Thursday, September 27, 2007

Writerly Lessons from a Pirate

Hey all...

I found this really cool blog for entrepreneurs on lessons from a pirate. didn't take long for me to see that writers could learn from pirates too. So, here's...

10 Lessons for Writers from a Pirate.

1. Get a Parrot - For writers, the parrot is a mentor. Mentors can speed up your trip along the voyage to publication. They'll teach you things it would take years for you to learn on your own. And while the proper mentor may be hard to find...they will definitely be worth the work.

2. Consider the EyePatch - Writers must see things differently than non-writers. We pay attention to what's going on around us and sometimes we write it down to use later. Things that seem normal or of no consequence to others trigger story ideas and excite the writer's soul.

3. Funky Pirate Wear & Eye Liner - Just as pirates don't conform, neither do writers. Our characters become our best friends and meeting a word count goal is cause for celebration.

4. Any Weather, Any Time - A pirate's ship and crew can handle any weather. So can writers. We take the good days with the bad or the acceptance letters right along with the rejection letters.

5. Live & Die by the Team - For a pirate, his crew is family and very important. Well, writers need a "team" too. Not only do we need a supportive "home" team, we need critique partners and readers. We need editors and agents. Then we need promo people.

6. Bicorne hat - Don't you just love the bocorne hat? Writers will wear the many different hats of our characters. We become our characters, we learn their jobs to get the details right. A writer has a varied barrel of knowledge to draw upon...and if we don't know, we'll find someone who does or take a class to learn ourself.

7. Peg Leg - The peg leg represents our limits. These may be lack of formal education or shoulder vultures. But we continue to strive toward our writing goals. We don't let self-doubt stand in our way.

8. Hook - Got to have a hook! Not only do we have to hook our readers, we have to hook the agents and editors. Here's where the team will come in handy...they'll help you polish that hook until it shines!

9. Treasure - For the writer, the Treasure is having others read our words and be touched by them. We'll do just about anything to get that treasure too. All day sessions at the puter, up half the night arguing with our characters about the plot lines... Nothing is too difficult as we make our way toward the treasure.

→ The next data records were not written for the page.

(* ===== verification/StatefulReaderInvariant.v ===== *)
(** * The proxies and the history of a reader stay in step

    [store_ok ws l]: every change of the history [l] belongs to a matched writer,
    and is complete exactly when its proxy counts its number as received. The
    primitive updates of the handlers keep it. *)

From Stdlib Require Import ZArith Lia ZifyBool Sorting.Sorted.
From stdpp Require Import gmap base numbers list option list_numbers sorting sets.
From S2P Require Import Prelude SequenceNumber BitmapRange BitmapFacts Bytes Guid TimedEvent Time CacheChange SortedRange.
From S2P Require Import ReaderHistory ReaderHistoryFacts WriterProxy WriterProxyFacts WriterProxyTheorems StatefulReader StatefulReaderFacts.

Open Scope Z_scope.

(** ** The invariant *)

(** A proxy of a matched writer. *)
Record running (w : WriterProxy) : Prop := {
  run_ok : wp_ok w;
  run_state : wp_state_ w ≠ STOPPED;
  run_guid : guid_ok (wp_guid w)
}.

(** The proxy [w] and the change [c] of its writer agree. *)
Definition in_step (w : WriterProxy) (c : HistoryChange) : Prop :=
  is_fully_assembled (hc_change c) = true ↔ wc_received (wp_changes w) (snz (hc_seq c)).

Definition tracked (ws : list WriterProxy) (c : HistoryChange) : Prop :=
  ∃ i w, ws !! i = Some w ∧ wp_guid w = hc_guid c ∧ in_step w c.

Record store_ok (ws : list WriterProxy) (l : list HistoryChange) : Prop := {
  so_running : Forall running ws;
  so_distinct : NoDup (wp_guid <$> ws);
  so_ordered : ordered l;
  so_tracked : ∀ c, c ∈ l → tracked ws c
}.

Record sr_ok (r : StatefulReader) : Prop := {
  sr_store_ok : store_ok (sr_writers r) (m_changes (sr_history r));
  sr_pool_ok : Forall (λ w, wp_ok w ∧ wp_state_ w = STOPPED) (sr_writers_pool r);
  sr_record_ok : map_Forall (λ _ s, sn_ok s) (sr_history_record r)
}.

(** ** Proxies *)

Section Writers.
Context (ws : list WriterProxy) (Hrun : Forall running ws) (Hnd : NoDup (wp_guid <$> ws)).

Lemma writer_running i w : ws !! i = Some w → running w.
Proof using Hrun. intros Hw. by apply (proj1 (Forall_lookup _ _) Hrun i). Qed.

Lemma running_alive w : running w → is_alive_ w = true.
Proof. intros [Hok Hs _]. rewrite (wp_alive w Hok). by rewrite bool_decide_true. Qed.

Lemma writer_unique i j w v : ws !! i = Some w → ws !! j = Some v → wp_guid w = wp_guid v → i = j.
Proof using Hnd.
  intros Hi Hj E. eapply NoDup_lookup; [exact Hnd | |]; rewrite list_lookup_fmap; [by rewrite Hi | by rewrite Hj, E].
Qed.

Lemma find_writer_index i w g (p : WriterProxy → bool) :
  (∀ v, running v → p v = true ↔ wp_guid v = g) → ws !! i = Some w → wp_guid w = g → find_index p ws = i.
Proof using Hrun Hnd.
  intros Hp Hw Eg. apply find_index_Some with w; [done | apply Hp; [by eapply writer_running | done]|].
  intros j v Hv Ev. apply Hp in Ev; [|by eapply writer_running]. eapply writer_unique; [done..|congruence].
Qed.

Lemma find_writer_at g (p : WriterProxy → bool) w :
  (∀ v, running v → p v = true ↔ wp_guid v = g) → ws !! find_index p ws = Some w → wp_guid w = g.
Proof using Hrun. intros Hp Hw. destruct (find_index_spec p ws) as [_ Hat]. by apply Hp; [eapply writer_running | apply Hat]. Qed.

Lemma alive_guid g v : guid_ok g → running v → guid_eqb (wp_guid v) g && is_alive_ v = true ↔ wp_guid v = g.
Proof. intros Hg Hv. rewrite running_alive, andb_true_r by done. apply guid_eqb_eq; [apply Hv | done]. Qed.
End Writers.

Section Find.
Context (r : StatefulReader) (Hrun : Forall running (sr_writers r)) (Hnd : NoDup (wp_guid <$> sr_writers r)).

Lemma findWriterProxy_Some i w g : guid_ok g → sr_writers r !! i = Some w → wp_guid w = g → findWriterProxy g r = Some i.
Proof using Hrun Hnd.
  intros Hg Hw Eg. unfold findWriterProxy. rewrite (find_writer_index _ Hrun Hnd i w g); [by rewrite Hw | | done..].
  intros v Hv. by apply alive_guid.
Qed.

Lemma findWriterProxy_inv i g : guid_ok g → findWriterProxy g r = Some i → ∃ w, sr_writers r !! i = Some w ∧ wp_guid w = g ∧ running w.
Proof using Hrun.
  intros Hg. unfold findWriterProxy. destruct (sr_writers r !! find_index _ (sr_writers r)) as [w|] eqn:E; [|done]. intros [= <-].
  exists w. split_and!; [done | | by eapply writer_running]. eapply find_writer_at; [done | | exact E]. intros v Hv. by apply alive_guid.
Qed.
End Find.

(** ** Updates of the store *)

(** What the order of the history looks at. *)
Definition hkey (c : HistoryChange) : GUID_t * SequenceNumber_t * Time_t := (hc_guid c, hc_seq c, sourceTimestamp (hc_change c)).

Lemma comes_after_key a b a' b' : hkey a' = hkey a → hkey b' = hkey b → comes_after a b → comes_after a' b'.
Proof. unfold hkey, comes_after, same_writer, hts. intros [= -> -> ->] [= -> -> ->]. done. Qed.

Lemma hc_ok_key a b : hkey a = hkey b → hc_ok b → hc_ok a.
Proof. unfold hkey, hc_ok. by intros [= -> -> ->]. Qed.

Lemma ordered_rekey l : ∀ l', hkey <$> l' = hkey <$> l → ordered l → ordered l'.
Proof.
  induction l as [|c l IH]; intros [|c' l'] E Ho; try done. rewrite !fmap_cons in E. apply (inj2 cons) in E as [Ek El]. destruct Ho as [Hok Hs].
  apply Forall_cons_iff in Hok as [Hc Hok]. apply StronglySorted_inv in Hs as [Hs Hall].
  destruct (IH l' El (conj Hok Hs)) as [Hok' Hs']. split.
  - constructor; [by apply (hc_ok_key c' c) | done].
  - constructor; [done|]. apply Forall_lookup. intros j x Hx. assert ((hkey <$> l') !! j = (hkey <$> l) !! j) as E by (by f_equal).
    rewrite !list_lookup_fmap, Hx in E. destruct (l !! j) as [y|] eqn:Ey; [|done]. apply (inj Some) in E.
    eapply comes_after_key; [exact Ek | exact E | by apply (proj1 (Forall_lookup _ _) Hall j)].
Qed.

Lemma store_rekey ws l l' : hc_change <$> l' = hc_change <$> l → store_ok ws l → store_ok ws l'.
Proof.
  intros E [Hr Hn Ho Ht]. constructor; [done | done | |].
  - eapply ordered_rekey, Ho. assert (∀ k, hkey <$> k = (λ c, (writerGUID c, sequenceNumber c, sourceTimestamp c)) <$> (hc_change <$> k)) as Ek
      by (intros k; rewrite <- list_fmap_compose; done).
    by rewrite !Ek, E.
  - intros c Hc. apply (list_elem_of_fmap_2 hc_change) in Hc. rewrite E in Hc. apply list_elem_of_fmap in Hc as (c' & Ec & Hc').
    destruct (Ht c' Hc') as (i & w & Hw & Eg & Hs). exists i, w. unfold in_step, hc_guid, hc_seq in *. rewrite Ec. done.
Qed.

Lemma store_update ws l i w w' l' :
  store_ok ws l → ws !! i = Some w → running w' → wp_guid w' = wp_guid w → ordered l' →
  (∀ c, c ∈ l' → hc_guid c = wp_guid w → in_step w' c) → (∀ c, c ∈ l' → hc_guid c ≠ wp_guid w → c ∈ l) →
  store_ok (<[i := w']> ws) l'.
Proof.
  intros [Hr Hn Ho Ht] Hw Hw' Eg Ho' Hown Hother. apply lookup_lt_Some in Hw as Hlen. constructor; [by apply Forall_insert | | done |].
  - rewrite list_fmap_insert, Eg, list_insert_id; [done|]. by rewrite list_lookup_fmap, Hw.
  - intros c Hc. destruct (decide (hc_guid c = wp_guid w)) as [E|E].
    + exists i, w'. split_and!; [by apply list_lookup_insert_eq | congruence | by apply Hown].
    + destruct (Ht c (Hother c Hc E)) as (j & v & Hv & Ev & Hs). exists j, v. split_and!; [|done..].
      rewrite list_lookup_insert_ne; [done|]. intros <-. congruence.
Qed.

Lemma store_subset ws l l' : store_ok ws l → ordered l' → (∀ c, c ∈ l' → c ∈ l) → store_ok ws l'.
Proof. intros [Hr Hn Ho Ht] Ho' Hs. constructor; auto. Qed.

Lemma store_in_step ws l i w c : store_ok ws l → ws !! i = Some w → c ∈ l → hc_guid c = wp_guid w → in_step w c.
Proof.
  intros [Hr Hn Ho Ht] Hw Hc Eg. destruct (Ht c Hc) as (j & v & Hv & Ev & Hs).
  assert (j = i) as -> by (eapply writer_unique; [exact Hn | done | done | congruence]). congruence.
Qed.

(** The proxy [w'] counts one more number as received. *)
Definition also_received (w : WriterProxy) (z : Z) (w' : WriterProxy) : Prop :=
  running w' ∧ wp_guid w' = wp_guid w ∧ ∀ y, wc_received (wp_changes w') y ↔ wc_received (wp_changes w) y ∨ y = z.

Lemma mark_spec i w seq r :
  sr_writers r !! i = Some w → running w → sn_ok seq →
  let '(ret, r') := sr_received_change_set i seq r in
  ∃ w', r' = sr_set_writers (<[i := w']> (sr_writers r)) r ∧ also_received w (snz seq) w' ∧
        (ret = true ↔ ¬ wc_received (wp_changes w) (snz seq)).
Proof.
  intros Hw Hr Hs. unfold sr_received_change_set, sr_changes, sr_set_wc. rewrite Hw.
  pose proof (received_change_set_spec seq _ (wp_changes_ok w (run_ok w Hr)) Hs) as H.
  destruct (received_change_set seq (wp_changes w)) as [ret c']. destruct H as (Hok & Hret & Hrec & _).
  exists (wp_set_changes c' w). rewrite (alter_eq_insert _ _ _ w Hw). split_and!; [done | split_and!; [|done | done] | done].
  constructor; [|apply Hr..]. by apply wp_set_changes_ok; [apply Hr..|].
Qed.

Lemma mark_irrelevant i seq r : sr_irrelevant_change_set i seq r = sr_received_change_set i seq r.
Proof. done. Qed.

(** Marking a number keeps the store when no incomplete change has it. *)
Lemma store_mark ws l i w w' z :
  store_ok ws l → ws !! i = Some w → also_received w z w' →
  (∀ c, c ∈ l → hc_guid c = wp_guid w → snz (hc_seq c) = z → is_fully_assembled (hc_change c) = true) →
  store_ok (<[i := w']> ws) l.
Proof.
  intros Hst Hw (Hr & Eg & Hrec) Hz. eapply store_update; [done | done | done | done | apply Hst | | done].
  intros c Hc Ec. pose proof (store_in_step _ _ _ _ _ Hst Hw Hc Ec) as Hi. unfold in_step in *. rewrite Hrec, <- Hi. split; [by left|]. intros [|E]; [done | by apply Hz].
Qed.

(** ** Steps that leave the store alone *)

Record same_store (r r' : StatefulReader) : Prop := {
  same_writers : sr_writers r' = sr_writers r;
  same_history : sr_history r' = sr_history r;
  same_pool : sr_writers_pool r' = sr_writers_pool r;
  same_record : sr_history_record r' = sr_history_record r;
  same_alive : sr_is_alive r' = sr_is_alive r
}.

#[global] Instance same_store_preorder : PreOrder same_store.
Proof. split; [by constructor | intros r1 r2 r3 [] []; constructor; congruence]. Qed.

Lemma sr_ok_same r r' : same_store r r' → sr_ok r → sr_ok r'.
Proof. intros [E1 E2 E3 E4 _] []. constructor; rewrite ?E1, ?E2, ?E3, ?E4; done. Qed.

Lemma send_acknack_set_same i sns final r : same_store r (fst (send_acknack_set i sns final r)).
Proof. unfold send_acknack_set. destruct (sr_writers r !! i); [|done]. zif; by constructor. Qed.

Lemma send_datasharing_same i seq r : same_store r (fst (send_ack_if_datasharing i seq r)).
Proof.
  unfold send_ack_if_datasharing, send_datasharing_ack. destruct (sr_writers r !! i) as [w|] eqn:Ew; [|done]. destruct (_ && _); [|done].
  destruct (filter _ _); [apply send_acknack_set_same|]. destruct (_ <? _)%sn; [done | apply send_acknack_set_same].
Qed.

Lemma decrement_unread_same r : same_store r (decrement_unread r).
Proof. unfold decrement_unread. zif; by constructor. Qed.

Lemma send_acknack_same i final r r' e : send_acknack i final r = Some (r', e) → same_store r r'.
Proof.
  unfold send_acknack. destruct (sr_writers r !! i) as [w|]; [|by intros [= <- <-]].
  destruct (negb (is_alive_ w)); [by intros [= <- <-]|]. destruct (is_datasharing_writer_ w); [by intros [= <- <-]|].
  destruct (_ || _); [|by intros [= <- <-]]. intros H. apply bind_Some in H as ([[[sns it] n] e'] & _ & H). injection H as <- _. by constructor.
Qed.

(** ** Notification *)

Lemma running_notified w : running w → running (notified_proxy w).
Proof.
  intros [Hok Hs Hg]. constructor; [|done..]. apply wp_set_changes_ok; [done..|].
  apply set_notified_ok; [apply Hok | apply Hok | unfold available_changes_max; lia].
Qed.

Lemma update_last_notified_ok g s r : sn_ok s → map_Forall (λ _ s, sn_ok s) (sr_history_record r) →
  map_Forall (λ _ s, sn_ok s) (sr_history_record (snd (update_last_notified g s r))).
Proof. intros Hs Hm. unfold update_last_notified. cbn. destruct (_ <? _)%sn; [|done]. by apply map_Forall_insert_2. Qed.

Lemma NotifyChanges_ok cf i r : sr_ok r → sr_ok (fst (NotifyChanges cf i r)).
Proof.
  intros [Hst Hp Hm]. destruct (sr_writers r !! i) as [w|] eqn:Hw; [|unfold NotifyChanges; by rewrite Hw].
  pose proof (writer_running _ (so_running _ _ Hst) i w Hw) as Hr. assert (wc_ok (wp_changes w)) as Hc by apply Hr.
  rewrite (NotifyChanges_spec cf i w) by (done || apply Hr || apply Hst). cbn [fst].
  destruct (update_last_notified_other (wp_guid w) (available_changes_max (wp_changes w)) r) as (_ & E2 & _ & E4 & _).
  constructor; cbn [sr_set_unread sr_set_writers sr_writers sr_history sr_writers_pool sr_history_record].
  - rewrite E2. eapply store_update; [done | done | by apply running_notified | done | apply Hst | | done].
    intros c Hc' Ec. apply (store_in_step _ _ _ _ _ Hst Hw Hc' Ec).
  - by rewrite E4.
  - by apply update_last_notified_ok; [apply Hc|].
Qed.

(** ** Removals *)

Lemma sr_set_writers_ok r ws : sr_ok r → store_ok ws (m_changes (sr_history r)) → sr_ok (sr_set_writers ws r).
Proof. intros [] ?. by constructor. Qed.

(** A change that left the history: no other one has its number. *)
Definition apart (c : HistoryChange) (l : list HistoryChange) : Prop :=
  hc_ok c ∧ ∀ c', c' ∈ l → hc_guid c' = hc_guid c → snz (hc_seq c') ≠ snz (hc_seq c).

Lemma change_removed_ok c r : sr_ok r → apart c (m_changes (sr_history r)) →
  let r' := snd (fst (change_removed_by_history c r)) in sr_ok r' ∧ sr_history r' = sr_history r ∧ sr_is_alive r' = sr_is_alive r.
Proof.
  intros Hok [Hc Ha]. unfold change_removed_by_history. destruct (sr_is_alive r) eqn:Eal; [|done].
  destruct (is_fully_assembled (hc_change c)).
  - set (r1 := if (negb _ && _) : bool then decrement_unread r else r). assert (same_store r r1) as H1 by (subst r1; zif; [apply decrement_unread_same | done]).
    destruct (findWriterProxy (hc_guid c) r1) as [i|].
    + pose proof (send_datasharing_same i (hc_seq c) r1) as H2. destruct (send_ack_if_datasharing i (hc_seq c) r1) as [r2 e].
      assert (same_store r r2) as H by (by transitivity r1). split_and!; [by eapply sr_ok_same | apply H | cbn; rewrite <- Eal; apply H].
    + split_and!; [by eapply sr_ok_same | apply H1 | cbn; rewrite <- Eal; apply H1].
  - destruct (findWriterProxy (hc_guid c) r) as [i|] eqn:Ef; [|done].
    destruct (findWriterProxy_inv r (so_running _ _ (sr_store_ok r Hok)) i (hc_guid c)) as (w & Hw & Eg & Hr); [apply Hc | done|].
    rewrite mark_irrelevant. pose proof (mark_spec i w (hc_seq c) r Hw Hr (proj1 (proj2 Hc))) as Hm.
    destruct (sr_received_change_set i (hc_seq c) r) as [ret r1]. destruct Hm as (w' & -> & Hal & _).
    set (r1 := sr_set_writers _ r). pose proof (send_datasharing_same i (hc_seq c) r1) as H2.
    destruct (send_ack_if_datasharing i (hc_seq c) r1) as [r2 e]. split_and!; [|apply H2 | cbn; rewrite <- Eal; apply H2].
    eapply sr_ok_same; [exact H2|]. apply sr_set_writers_ok; [done|]. eapply store_mark; [apply Hok | done | done|].
    intros c' Hc' Ec Es. destruct (Ha c' Hc'); [congruence | done].
Qed.

Lemma changes_removed_ok l : ∀ r, sr_ok r → (∀ c, c ∈ l → apart c (m_changes (sr_history r))) →
  let r' := fst (changes_removed l r) in sr_ok r' ∧ sr_history r' = sr_history r ∧ sr_is_alive r' = sr_is_alive r.
Proof.
  induction l as [|c l IH]; intros r Hok Ha; cbn [changes_removed]; [done|].
  pose proof (change_removed_ok c r Hok (Ha c (list_elem_of_here _ _))) as H.
  destruct (change_removed_by_history c r) as [[b r1] e1]. destruct H as (H1 & E1 & E2). cbn in H1, E1, E2.
  specialize (IH r1 H1). rewrite E1, E2 in IH. destruct (changes_removed l r1) as [r2 e2]. cbn.
  apply IH. intros c' Hc'. apply Ha. by apply list_elem_of_further.
Qed.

10. They just arrrrrrr! - Pirates don't have to be told they are pirates. They know they are. Same thing with writers. We just know we are meant to write. We have a passion that burns within us...a passion that insists we write. And so we do!

Tuesday, September 25, 2007

Burning the Candle at Both Ends

I'm exhausted. I could easily crawl into bed and sleep for at least four more hours.

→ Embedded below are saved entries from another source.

(* ===== verification/ReaderProxyHistory.v ===== *)
(** * The proxies of a writer and its history

    A proxy lists changes of its writer's history only, and acknowledges numbers
    that the writer has used. The operations of [ReaderProxy] keep that, for a
    history given by the set of its numbers and the last number used. *)

From Stdlib Require Import ZArith Lia ZifyBool Sorting.Sorted.
From stdpp Require Import base numbers list option list_numbers sorting sets.
From S2P Require Import Prelude SequenceNumber BitmapRange SortedRange Guid TimedEvent CacheChange ChangeForReader GapBuilder ReaderProxy ReaderProxyFacts ReaderProxyTheorems.

Open Scope Z_scope.

Record listed (H : Z → Prop) (n : Z) (r : ReaderProxy) : Prop := {
  li_ok : rp_ok r;
  li_active : is_active_ r = true;
  li_low : snz (changes_low_mark_ r) <= n;
  li_in : ∀ c, c ∈ changes_for_reader_ r → H (cz c)
}.

Lemma skip_acked_bound N l : ∀ m,
  sn_ok m → cz_ok l → snz m <= N + 1 → (∀ c, c ∈ l → cz c <= N) → snz (snd (skip_acked l m)) <= N + 1.
Proof.
  induction l as [|c l IH]; intros m Hm Hok Hle Hl; cbn [skip_acked]; [done|].
  apply Forall_cons_iff in Hok as [Hc Hok]. destruct (_ && _) eqn:E; [|done].
  apply andb_prop in E as [E _]. rewrite sn_eqb_snz in E by (by apply sn_ok_wf). apply Z.eqb_eq in E.
  destruct (sn_ok_add m 1 Hm ltac:(zwidth)) as [Hw E1]. rewrite sn_incr_add_u32 by apply Hm.
  assert (cz c <= N) by (apply Hl; left). unfold cz in *. destruct l as [|c1 l1]; [cbn; lia|].
  destruct (decide (sn_ok (m + 1)%sn)) as [Hm1|Hm1].
  - apply IH; [done.. | lia |]. intros c' Hc'. apply Hl. by right.
  - cbn [skip_acked]. apply Forall_cons_iff in Hok as [Hc1 _]. rewrite sn_eqb_snz by (done || by apply sn_ok_wf).
    apply sn_ok_range in Hc1. apply sn_ok_range in Hm. destruct (Z.eqb_spec (snz (seq_num_ c1)) (snz (m + 1)%sn)) as [E2|]; [|cbn; lia].
    exfalso. apply Hm1. apply sn_ok_iff; [done|]. lia.
Qed.

Lemma acked_above_low wi s r N :
  rp_ok r → sn_ok s → snz (changes_low_mark_ r) < snz s → snz s <= N + 1 → (∀ c, c ∈ changes_for_reader_ r → cz c <= N) →
  snz (changes_low_mark_ (acked_changes_set wi s r)) <= N.
Proof.
  intros Hok Hs Hlt Hle Hl. pose proof (acked_above_spec wi s r Hok Hs Hlt) as (Hok' & Hge & _). revert Hok' Hge.
  unfold acked_changes_set. rewrite sn_gtb_snz by (apply sn_ok_wf; done || apply Hok).
  destruct (Z.gtb_spec (snz s) (snz (changes_low_mark_ r))) as [_|]; [|lia].
  set (l := drop _ _). pose proof (skip_acked_bound N l s Hs) as Hb.
  pose proof (skip_acked_spec l s Hs) as Hsp.
  destruct (skip_acked l s) as [l' m']. cbn [snd changes_low_mark_ rp_set_changes] in *. intros Hok' Hge.
  assert (cz_ok l) as Hl1 by (apply Forall_drop, Hok).
  assert (∀ c, c ∈ l → cz c <= N) as Hl2 by (intros c Hc; apply Hl; by eapply subseteq_drop).
  specialize (Hb Hl1 Hle Hl2).
  assert (sn_wf m') as Hw.
  { destruct Hsp as [? _]; [done | by apply lower_bound_drop_sorted, Hok | | done].
    destruct (lower_bound_split cz (λ c, (seq_num_ c <? s)%sn) (snz s) (changes_for_reader_ r)) as [_ Hdr];
      [apply Hok | apply cz_comp; [apply Hok | done] | done]. }
  pose proof (sn_ok_range _ Hs). destruct (Z.leb_spec 1 (snz m')) as [|Hlow].
  - destruct (sn_sub_u32_snz m' 1 Hw) as [_ ->]; zwidth.
  - assert (snz s <= snz m') as Hsm.
    { destruct Hsp as (_ & ? & _); [done | by apply lower_bound_drop_sorted, Hok | | done].
      destruct (lower_bound_split cz (λ c, (seq_num_ c <? s)%sn) (snz s) (changes_for_reader_ r)) as [_ Hdr];
        [apply Hok | apply cz_comp; [apply Hok | done] | done]. }
    pose proof (sn_ok_range _ (rp_low_ok r Hok)). lia.
Qed.

Section Listed.
Context (H : Z → Prop) (n : Z) (Hrange : ∀ z, H z → 1 <= z <= n).

Lemma listed_le r c : listed H n r → c ∈ changes_for_reader_ r → cz c <= n.
Proof using Hrange. intros Hr Hc. by apply Hrange, (li_in _ _ _ Hr). Qed.

(** Operations that keep the numbers of the collection and the low mark. *)
Lemma listed_same_keys r r' :
  listed H n r → rp_ok r' ∧ is_active_ r' = is_active_ r → seq_num_ <$> changes_for_reader_ r' = seq_num_ <$> changes_for_reader_ r →
  changes_low_mark_ r' = changes_low_mark_ r → listed H n r'.
Proof using.
  intros [Hok Ha Hl Hin] [Hok' Ha'] Ek El. constructor; [done | congruence | by rewrite El |].
  intros c Hc. assert (seq_num_ c ∈ seq_num_ <$> changes_for_reader_ r) as Hz by (rewrite <- Ek; by apply list_elem_of_fmap_2).
  apply list_elem_of_fmap in Hz as (c' & E & Hc'). unfold cz. rewrite E. by apply Hin.
Qed.

Lemma listed_acked_above wi s r :
  listed H n r → sn_ok s → snz (changes_low_mark_ r) < snz s → snz s <= n + 1 → listed H n (acked_changes_set wi s r).
Proof using Hrange.
  intros Hr Hs Hlt Hle. pose proof Hr as [Hok Ha Hl Hin]. destruct (acked_above_spec wi s r Hok Hs Hlt) as (Hok' & _ & Hel & _).
  constructor; [done | unfold acked_changes_set; repeat case_match; done | | intros c [Hc _]%Hel; by apply Hin].
  apply acked_above_low; [done.. |]. intros c Hc. by apply (listed_le r).
Qed.

Lemma listed_acked wi s r :
  wi_ok wi → (∀ t ch, wi_get_change wi t = Some ch → H (snz t)) → snz (wi_next_sequence_number wi) = n + 1 →
  (wi_seq_num_min wi = sn_unknown ∨ snz (wi_seq_num_min wi) <= n) → in_history wi (changes_for_reader_ r) →
  listed H n r → sn_ok s → snz s <= n + 1 → listed H n (acked_changes_set wi s r).
Proof using Hrange.
  intros Hwi HH Hnext Hminle Hhist Hr Hs Hle. pose proof Hr as [Hok Ha Hl Hin].
  destruct (Z.ltb_spec (snz (changes_low_mark_ r)) (snz s)) as [Hlt|Hge]; [by apply listed_acked_above|].
  pose proof (acked_changes_set_ok wi s r Hwi Hok Hs Hhist) as Hok'.
  assert (is_active_ (acked_changes_set wi s r) = true) as Ha' by (unfold acked_changes_set; repeat case_match; done).
  pose proof (rp_low_ok r Hok) as Hlow. pose proof (sn_ok_range _ Hlow) as Hrl. pose proof (sn_ok_range _ Hs) as Hrs.
  assert (∃ l m, acked_changes_set wi s r = rp_set_changes l m r ∧ snz m <= n ∧ ∀ c, c ∈ l → c ∈ changes_for_reader_ r ∨ H (cz c))
    as (l & m & E & Hm & Hl').
  2: { rewrite E in *. constructor; [done.. |]. intros c [Hc|Hc]%Hl'; [by apply Hin | done]. }
  destruct (decide (s = sn_zero ∧ durability_kind_ r ≠ VOLATILE ∧ wi_seq_num_min wi ≠ sn_unknown)) as [(-> & Hd & Hk)|Hno].
  - destruct (late_joiner_spec wi r Hwi Hok Hd Hk Hhist) as (_ & Em & Hel). destruct Hminle as [|Hminle]; [done|].
    exists (changes_for_reader_ (acked_changes_set wi sn_zero r)), (changes_low_mark_ (acked_changes_set wi sn_zero r)).
    split; [unfold acked_changes_set; repeat case_match; done|]. split; [lia|]. intros c [Hc|Hc]%Hel; [by left|]. right.
    destruct (wi_min_ok wi Hwi) as [|[Hmok Hm1]]; [done|].
    destruct (relisted_elem wi (snz (wi_seq_num_min wi)) (snz (changes_low_mark_ r) + 1 - snz (wi_seq_num_min wi)) c) as (_ & _ & ch & Ech & _);
      [done | lia | lia | done |]. by apply (HH _ ch).
  - unfold acked_changes_set. rewrite sn_gtb_snz by (by apply sn_ok_wf). destruct (Z.gtb_spec (snz s) (snz (changes_low_mark_ r))); [lia|].
    destruct (sn_ok_add (changes_low_mark_ r) 1 Hlow ltac:(zwidth)) as [Hw E1].
    destruct (sn_sub_u32_snz _ 1 Hw) as [_ E2]; [zwidth | lia |].
    destruct ((s =? sn_zero)%sn && bool_decide (durability_kind_ r ≠ VOLATILE)) eqn:Ez.
    2: { eexists _, _. split; [done|]. split; [lia | by left]. }
    apply andb_prop in Ez as [Ez Hd]. apply bool_decide_eq_true in Hd.
    rewrite sn_eqb_snz in Ez by (apply sn_ok_wf; done || apply sn_ok_zero). apply Z.eqb_eq in Ez.
    assert (s = sn_zero) as -> by (apply sn_ok_inj; [done | apply sn_ok_zero | done]).
    assert (wi_seq_num_min wi = sn_unknown) as Hu by (destruct (decide (wi_seq_num_min wi = sn_unknown)); [done | tauto]).
    rewrite Hu. change (sn_neb sn_unknown sn_unknown) with false. cbn iota. eexists _, _. split; [done|]. split; [|by left].
    destruct (is_local_reader r); cbn [negb]; [lia|].
    destruct (sn_ok_sub (wi_next_sequence_number wi) 1 (wi_next_ok wi Hwi)) as [_ ->]; [zwidth | apply Hwi | lia].
Qed.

But, I can't. Both my daughters are in school today and that means getting my rear end in gear so that I can accomplish as much from my to-do list as possible.

October and November are going to be big months around here. I have a radio interview to prepare for, workshops and chats I am participating in for the Muse Online Writers Conference, two Virtual Book Tours to coordinate, and my school visits during Musing Our Children's Reading and Writing Appreciation Week to prepare for and attend. This doesn't take into account my other writing related projects or all my volunteer work with church and my daughters' schools.

Is it any wonder that I stay up until 1am most nights?

Getting only four to five hours of sleep a night for over 3 months is beginning to take its toll. I am ill-tempered and have a short fuse. I procrastinate more often. Today, I awoke to a scratchy throat and sniffling nose.

So, have I really done me or my writing career any good? No!

I often remind people to take care of themselves. Today's society seems to be made up of a bunch of busy people moving in ten different directions all at once. Why is it I don't take the advice I dish out? Do I think somehow I am immune to getting run down? Will life suddenly fall into place only because I am depriving myself of much needed rest?

Today, I am determined to start taking my own advice. Whether that means cutting back on Internet surfing time or the one hour of television I allow myself each day, I am going to make a point to be in bed by 11PM most nights of the week. I owe it to myself and to my writing career to be the best I can be. I can't do that if I am stuck in bed nursing some virus that I got because I wasn't smart enough to get the rest I need.

Burning the candle at both ends doesn't work--never has and never will. If you want to make the most out of your writing time, make sure you do it with a clear, well-rested head.

Tuesday, September 18, 2007

Does It Run In The Family?

I don't know if I am what you would call a typical published author, but when I began writing at the age of fifteen it was with no thoughts of publication - I just had this compulsion to write. Over the years, my outlook remained the same, I wrote to amuse myself and friends, still with no thoughts of approaching a publisher. However, my outlook changed when I joined a writers' group at our local college and the lecturer who headed the group badgered me into submitting my work.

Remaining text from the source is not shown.